▼▼▼

(* ===== verification/Troubleshooting.v ===== *)
(** [view/mwan3/status/troubleshooting.js]: splitting the diagnostic dump into
    sections and shortening the nftables section; and [internal] of the shell
    script [mwan3/files/usr/sbin/mwan3], which prints the dump. *)
From stdpp Require Import base list strings.
From Stdlib Require Import ZArith Lia Ascii Bool.
From S2P Require Import Prelude JsNum JsString JsArray Luci Components.

(** [/^-{10,}/] *)
Definition dashes (line : string) : bool := String.prefix "----------" line.

(** Whether a section starts at the head of the remaining lines. *)
Definition header_at (lines : list string) : bool :=
  match lines with _ :: d :: _ => dashes d | _ => false end.

(** The lines up to the next header, and the rest. *)
Fixpoint take_content (lines : list string) : list string * list string :=
  match lines with
  | [] => ([], [])
  | l :: rest =>
      if header_at lines then ([], lines)
      else let '(c, r) := take_content rest in (l :: c, r)
  end.

(** Dropping blank lines at the end. *)
Fixpoint drop_blank (rev_lines : list string) : list string :=
  match rev_lines with
  | l :: rest => if str_truthy (str_trim l) then rev_lines else drop_blank rest
  | [] => []
  end.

▲▲▲

**Task brief**
Nothing but the lines from the one containing "From stdpp Require Import base list strings." through the last line of the data above should be given again, each exactly as it stands.

**Answer section**
From stdpp Require Import base list strings.
From Stdlib Require Import ZArith Lia Ascii Bool.
From S2P Require Import Prelude JsNum JsString JsArray Luci Components.

(** [/^-{10,}/] *)
Definition dashes (line : string) : bool := String.prefix "----------" line.

(** Whether a section starts at the head of the remaining lines. *)
Definition header_at (lines : list string) : bool :=
  match lines with _ :: d :: _ => dashes d | _ => false end.

(** The lines up to the next header, and the rest. *)
Fixpoint take_content (lines : list string) : list string * list string :=
  match lines with
  | [] => ([], [])
  | l :: rest =>
      if header_at lines then ([], lines)
      else let '(c, r) := take_content rest in (l :: c, r)
  end.

(** Dropping blank lines at the end. *)
Fixpoint drop_blank (rev_lines : list string) : list string :=
  match rev_lines with
  | l :: rest => if str_truthy (str_trim l) then rev_lines else drop_blank rest
  | [] => []
  end.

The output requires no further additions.